Determined to get a different perspective on things, I'm reading a book by Nicki Defago called "Childfree and loving it" and it's written from the perspective of those women who never wanted to have kids in the first place. Am hoping this will help in the transition from seeing myself as childless to childfree. It was only published last year, so is full of up-to-date research and comments from parents, women who didn't want children and women who didn't have them for whatever reason, including infertility issues.

Anyone have any comments on 'The Family Man' on BBC on Thursday? Watching it is interesting for me as we never went down the ivf route.


----------



## Mamf (Jan 2, 2006)

Hi, 

I am doing exactly the same thing and am finding it really useful to get a (much needed) sense of perspective! It's so refreshing to be able to read something so positive and get so many rewarding and grounding points of view from people who have really fulfilled, busy, sucessful and happy lives without children. Sometimes it's really been hard to see that this will be possible but this is such a good way to do it. 

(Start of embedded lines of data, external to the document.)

(** The header in memory: every multi-byte field goes through [htonl]. *)
Definition header_bytes (h : image_header) : list Z :=
  be_bytes 4 (ih_magic h) ++ be_bytes 4 (ih_hcrc h) ++ be_bytes 4 (ih_time h) ++
  be_bytes 4 (ih_size h) ++ be_bytes 4 (ih_load h) ++ be_bytes 4 (ih_ep h) ++
  be_bytes 4 (ih_dcrc h) ++ [ih_os h; ih_arch h; ih_type h; ih_comp h] ++
  ih_name h ++ be_bytes 4 (ih_ksz h).

(** The [n] bytes of a block from [off], and the [ntohl] of four of them. *)
Definition field (off n : nat) (l : list Z) : list Z := take n (drop off l).
Definition ntohl_at (off : nat) (l : list Z) : Z := be_value (field off 4 l).
Definition u8_at (off : nat) (l : list Z) : Z := nth off l 0.

(** The header a block of 64 bytes holds. *)
Definition header_of (l : list Z) : image_header :=
  ImageHeader (ntohl_at 0 l) (ntohl_at 4 l) (ntohl_at 8 l) (ntohl_at 12 l)
    (ntohl_at 16 l) (ntohl_at 20 l) (ntohl_at 24 l)
    (u8_at 28 l) (u8_at 29 l) (u8_at 30 l) (u8_at 31 l)
    (field 32 IH_NMLEN l) (ntohl_at 60 l).

Definition set_hcrc (c : Z) (h : image_header) : image_header :=
  ImageHeader (ih_magic h) c (ih_time h) (ih_size h) (ih_load h) (ih_ep h) (ih_dcrc h)
    (ih_os h) (ih_arch h) (ih_type h) (ih_comp h) (ih_name h) (ih_ksz h).

(** ** Names of architectures, systems, types and compressions *)

(* @src C/upgrade_mtk/mkimage/mkimage.c:73-77 table_entry *)
Record table_entry := Entry { val : Z; sname : option string; lname : string }.

(** The tables, less the closing entry with value -1. *)
(* @src C/upgrade_mtk/mkimage/mkimage.c:79-95 arch_name *)
Definition arch_name : list table_entry :=
  [Entry 0 None "Invalid CPU"; (* IH_CPU_INVALID *)
   Entry 1 (Some "alpha") "Alpha"; (* IH_CPU_ALPHA *)
   Entry 2 (Some "arm") "ARM"; (* IH_CPU_ARM *)
   Entry 3 (Some "x86") "Intel x86"; (* IH_CPU_I386 *)
   Entry 4 (Some "ia64") "IA64"; (* IH_CPU_IA64 *)
   Entry 12 (Some "m68k") "MC68000"; (* IH_CPU_M68K *)
   Entry 14 (Some "microblaze") "MicroBlaze"; (* IH_CPU_MICROBLAZE *)
   Entry 5 (Some "mips") "MIPS"; (* IH_CPU_MIPS *)
   Entry 6 (Some "mips64") "MIPS 64 Bit"; (* IH_CPU_MIPS64 *)
   Entry 7 (Some "ppc") "PowerPC"; (* IH_CPU_PPC *)
   Entry 8 (Some "s390") "IBM S390"; (* IH_CPU_S390 *)
   Entry 9 (Some "sh") "SuperH"; (* IH_CPU_SH *)
   Entry 10 (Some "sparc") "SPARC"; (* IH_CPU_SPARC *)
   Entry 11 (Some "sparc64") "SPARC 64 Bit"] (* IH_CPU_SPARC64 *).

I hope it helps you as much as I think it's helping me!

Sam
x


----------



## astrid (Feb 10, 2003)

Hi Lucy and Sam

Thanks for the input on the book, i have jotted the name down and that will be on my shopping list......
I didn't see that programme 'the family man' the other night? Did anyone else see it? i am curious?

love astridxx


----------



## Charlies-Mum (May 25, 2005)

Lucy 
I'm in a similar situation - no IVF for us. Can I ask what you think of the book so far? 
I have read a lot of books on grief due to loss of inability to concieve (so loss of both physical child and the dream of a child) but I'd be interested in how people actually change their mindset to being "childfree" not childless (if its at all possible).

Deb


----------



## ks123 (Nov 27, 2005)

I saw part of 'The Family man' on tv the other night and sat there with tears streaming down my face. There's a part where the one woman is shopping in ASDA at midnight and her partner asks here what's she's doing shopping so late. Her reply 'it's empty and there's not a buggy in sight'. And that just made me cry, because I could imagine myself doing that just so I don't have to see a baby or a pram.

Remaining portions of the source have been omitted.